Demonstration of the structural persistence and morphological diversity of Aβ(1–40) fibrils. (a) Example measurement of fibril width and crossover distance at different positions of the same fibril. (b) Plot of fibril width and crossover distance measured for six different fibrils grown in 50 mM borate (pH 7.8) at 22°C. Each column I to VI shows the values measured at different positions of the same fibril (crosses) and their mean with standard deviation (filled circles). (c) Negative staining images of Aβ (1–40) fibrils grown either in 50 mM borate (pH 7.8) at 22°C or in PBS (pH 7.4) at 37°C. (d) Distribution of fibril width (w) and crossover distance (d) of different individual fibrils formed in borate buffer (black) or PBS (gray). Data points with d =0 represent fibrils with no measurable d value (see text for details).

Figure 2.

Cryo-EM reconstructions of twelve individual Aβ(1–40) fibrils. (a) Electron micrographs of the twelve individual Aβ(1–40) fibrils from the same sample. (b, c) Side (b) and top (c) views of the reconstructed fibrils shown in (a).

Figure 3.

Resolution assessment using the Fourier shell correlation curve.
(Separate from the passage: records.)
(* ===== verification/LedgerFence.v ===== *)
(** * Permit ledger: fencing

    Attempt tokens, generations and process liveness decide who may change a
    holder's rows. A caller that lost its permit to another attempt, a caller
    of an older generation, and a caller that meets a live owner change
    nothing; a permit under cleanup is left to its cleanup owner. *)

From S2P Require Import Prelude LedgerData LedgerOps LedgerReconcile LedgerInv LedgerSteps LedgerSafety.
From stdpp Require Import base gmap sets list strings.
#[local] Open Scope Z_scope.

Ltac unfold_calls :=
  unfold observe_demand, park_demand, cancel_demand, acquire_attempt,
    acquire_scaleset_attempt_with_token, acquire_attempt_with_token, acquire_held,
    requeue_demand, grant_permit, adopt_for_redelivery, rotate_scaleset_attempt_for_recovery,
    claim_scaleset_recovery, claim_release, transition_owned, transition_for_attempt,
    claim_recorded_terminal_cleanup, release_owned, release_to_eligible_owned,
    release_cancelled_owned, release_with_demand_state, release_native_terminal_owned,
    release_native_cancelled_owned, release_native_owned_with_terminal_demand,
    native_release_absent, forget_cleanup_release, release_scaleset_staged_owned,
    retain_uncertain_owned, retain_uncertain_for_attempt, close_open_demand,
    retain_recorded_failure_uncertain_owned, retain_uncertain_after_cleanup_owned,
    grant_if_eligible, begin_epoch.

(** ** Attempt tokens *)

(** The holder and the attempt a call acts for; a recovery rotation acts for
    the attempt it replaces. *)
Definition acting_for (op : ledger_op) : option (string * string) :=
  match op with
  | OpTransition _ h _ _ t | OpClaimCleanup _ h _ t | OpRelease _ h t
  | OpReleaseToEligible _ h t | OpReleaseCancelled _ h t | OpReleaseNativeTerminal _ h t
  | OpReleaseNativeCancelled _ h t | OpReleaseScaleSet _ h t _ | OpRetain _ h _ t
  | OpRetainFailure _ h _ t | OpRetainAfterCleanup _ h t
  | OpRotate _ h _ _ _ (Some t) _ _ => Some (h, t)
  | _ => None
  end.

Definition same_rows (db db' : LedgerDb) : Prop :=
  permits db' = permits db /\ permit_demands db' = permit_demands db.

(** C7: A stale attempt is fenced off. A call that acts for an attempt which
    is no longer the one recorded in the holder's permit row (a transition,
    a cleanup claim, any release, any uncertain retention, a recovery
    rotation) changes neither a permit nor a demand, of any holder. *)
Theorem stale_attempt_changes_nothing op db h t p :
  acting_for op = Some (h, t) -> permits db !! h = Some p -> p_attempt_token p <> t ->
  same_rows db (exec op db).
Proof.
  intros A P N. destruct op; cbn in A; simplify_eq; cbn [exec];
    try (match goal with x : option string |- _ => destruct x; simplify_eq end);
    (apply run_tx_post; [done|]); unfold_calls; repeat tx_step; ledger_rows;
    first [done | congruence
          | exfalso; match goal with H : ~ (_ \/ _ \/ _) |- _ => apply H; right; right; by apply bool_decide_eq_false end ].
Qed.

Definition held_by_t0 : list ledger_op :=
  [ OpSetMaxJobs 2; OpBeginEpoch; OpAcquire env0 "a" Native Running 1 (Some 7) ].

Lemma stale_attempt_changes_nothing_witness :
  let db := exec_all held_by_t0 empty_ledger in
  (run_tx (release_native_terminal_owned env1 "a" "old") db).2 = Ok ReleaseStaleAttempt /\
  same_rows db (exec (OpReleaseNativeTerminal env1 "a" "old") db).
Proof.
  split; [by vm_compute|].
  eapply stale_attempt_changes_nothing; [reflexivity|by vm_compute|by vm_compute].
Defined.

(** ** Generations *)

Definition acting_generation (op : ledger_op) : option Z :=
  match op with
  | OpAcquire _ _ _ _ g _ | OpAcquireStaged _ _ _ g _ _ | OpAdopt _ _ _ _ _ g _
  | OpRotate _ _ _ g _ _ _ _ | OpTransition _ _ _ g _ | OpRetain _ _ g _
  | OpRetainFailure _ _ g _ => Some g
  | _ => None
  end.

(** A caller that still acts in another generation than the ledger's is
    fenced off: its acquisitions, adoptions, rotations, transitions and
    retentions leave the whole database as it was. *)
Theorem other_generation_changes_nothing op db g :
  acting_generation op = Some g -> generation db <> g -> exec op db = db.
Proof.
  intros A N. unfold generation in N. destruct op; cbn in A; simplify_eq; cbn [exec];
    apply (run_tx_post _ (fun db' => db' = db)); try done; unfold_calls;
    repeat tx_step; try done; exfalso; auto.
Qed.

Lemma other_generation_changes_nothing_witness :
  let db := exec_all (held_by_t0 ++ [OpBeginEpoch]) empty_ledger in
  generation db = 2 /\ exec (OpAcquire env1 "b" Native Reserved 1 None) db = db.
Proof.
  split; [by vm_compute|].
  eapply other_generation_changes_nothing; [reflexivity|by vm_compute].
Defined.

(** ** Cleanup ownership *)

(** The attempt [t] of [h] is being cleaned up. *)
Definition cleaning (h t : string) (db : LedgerDb) : Prop :=
  exists p, permits db !! h = Some p /\ p_attempt_token p = t /\
    p_state p = PermitState_as_str Cleaning.

(** The calls that may end a cleanup: a release or retention by the cleanup
    owner itself, and the takeover of a dead owner's row. *)
Definition may_end_cleanup (op : ledger_op) : bool :=
  match op with
  | OpAdopt _ _ _ _ _ _ _ | OpRotate _ _ _ _ _ _ _ _ | OpRelease _ _ _
  | OpReleaseToEligible _ _ _ | OpReleaseCancelled _ _ _ | OpReleaseNativeTerminal _ _ _
  | OpReleaseNativeCancelled _ _ _ | OpReleaseScaleSet _ _ _ _ | OpRetainFailure _ _ _ _
  | OpRetainAfterCleanup _ _ _ => true
  | _ => false
  end.

Lemma cleaning_same_permits h t db db' :
  permits db' = permits db -> cleaning h t db -> cleaning h t db'.
Proof. unfold cleaning. by intros ->. Qed.

Lemma fold_obs_preserves {X} (P : LedgerDb -> Prop) (body : X -> Obs -> rtx Obs) xs o :
  (forall x o, preserves P (body x o)) -> preserves P (fold_obs body xs o).
Proof.
  intros B. revert o. induction xs as [|x xs IH]; intros o; cbn; [by intros ?|].
  by apply preserves_bind.
Qed.

Lemma mark_recorded_preserves (P : LedgerDb -> Prop) now o rows marked :
  (forall h raw, preserves P (mark_unobserved now o h raw)) ->
  preserves P (mark_recorded now o rows marked).
Proof.
  intros B. revert marked. induction rows as [|[h raw] rows IH]; intros marked; cbn; [by intros ?|].
  by apply preserves_bind.
Qed.

(** A property of the permit rows survives a reconciliation if marking one
    row uncertain keeps it. *)
Lemma reconcile_preserves (P : LedgerDb -> Prop) env alive rots rels acqs :
  (forall db db', permits db' = permits db -> P db -> P db') ->
  (forall now o h raw, preserves P (mark_unobserved now o h raw)) ->
  preserves P (reconcile_attempts_with_staged_acquisitions env alive rots rels acqs).
Proof.
  intros F M. unfold reconcile_attempts_with_staged_acquisitions.
  repeat first
    [ apply preserves_bind; intros
    | apply fold_obs_preserves; intros
    | apply mark_recorded_preserves; auto ].
  all: repeat (match goal with x : _ * _ |- _ => destruct x end).
  all: intros db HP; unfold check_alive, check_staged_rotation, check_staged_release,
         check_staged_acquisition, grant_if_eligible; repeat tx_step; try done;
         (apply (F db); [reflexivity|exact HP]).
Qed.

(** Close a branch that wrote a permit row, from [C : cleaning h t db]. *)
Ltac solve_cleaning C :=
  let q := fresh "q" in let E := fresh "E" in let T := fresh "T" in let S := fresh "S" in
  destruct C as (q & E & T & S); unfold cleaning; ledger_simpl;
  first
  [ exists q; done
  | match goal with |- context [<[?h' := ?r]> _ !! ?h] =>
      destruct (decide (h' = h)) as [->|];
      [ ledger_rows; first [ eexists; rewrite lookup_insert_eq; split_and!; [reflexivity|ledger_simpl; congruence..] | exfalso; congruence | exfalso; naive_solver ]
      | exists q; rewrite lookup_insert_ne by done; done ]
    end ].

Lemma mark_unobserved_cleaning now o h' raw h t : preserves (cleaning h t) (mark_unobserved now o h' raw).
Proof.
  intros db C. unfold mark_unobserved, grant_if_eligible. repeat tx_step; try done.
  all: solve_cleaning C.
Qed.


Definition cleaning_a : list ledger_op :=
  held_by_t0 ++ [OpClaimCleanup env1 "a" Native "t0"].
The Fourier shell correlation curves of the fibril reconstructions indicate the following resolutions at the 0.5 cut-off criterion (dashed line): fibril 1: 33 Å, fibril 2: 34 Å, fibril 3: 30 Å, fibril 4: 33 Å, fibril 5: 33 Å, fibril 6: 36 Å, fibril 7: 39 Å, fibril 8: 33 Å, fibril 9: 32 Å, fibril 10: 30 Å, fibril 11: 24 Å, fibril 12: 26 Å. The curves show several minima that occur at spatial frequencies with poor signal owing to the characteristics of the contrast transfer function of the electron microscope.

Figure 4.

Comparison of the reconstructed densities with the raw data at different axial rotation angles. (a, b) Projections of both the two-fold symmetrical reconstruction (a) and asymmetrical reconstruction (b) of fibril 11 agree well with the raw images. (c) The two-fold symmetric reconstruction of fibril 12 does not show a good match with the original data. (d) Reconstruction of fibril 12 without this symmetry assumption produces a good agreement with the raw data. In all panels: upper row - projections of the reconstruction; bottom row - raw data.

Figure 5.

Correlation between crossover distance (d) and polar moment of inertia (I_z). Data taken from Table 1. Filled circles represent fibrils 1–11, open circle represents fibril 12. Only the data points of fibrils 1–11 are fitted with a straight line (R = 0.93).

Figure 6.

Structural model of the protofilament core topology of fibrils 1, 5 and 11. Top: side view of the fibrils with two protofilament cores modelled into the densities. Bottom: contoured density cross-sections of the fibrils superimposed with two protofilament cores. Each protofilament core comprises a pair of two β-sheet regions colored in yellow (interface) and blue (outside). Each β-sheet region may be formed by one Aβ peptide as suggested by a recent analysis of a morphology corresponding to fibril 11. To date, it is not known whether a β-sheet region consists of a single long strand or whether it is constructed from several short β-sheet segments.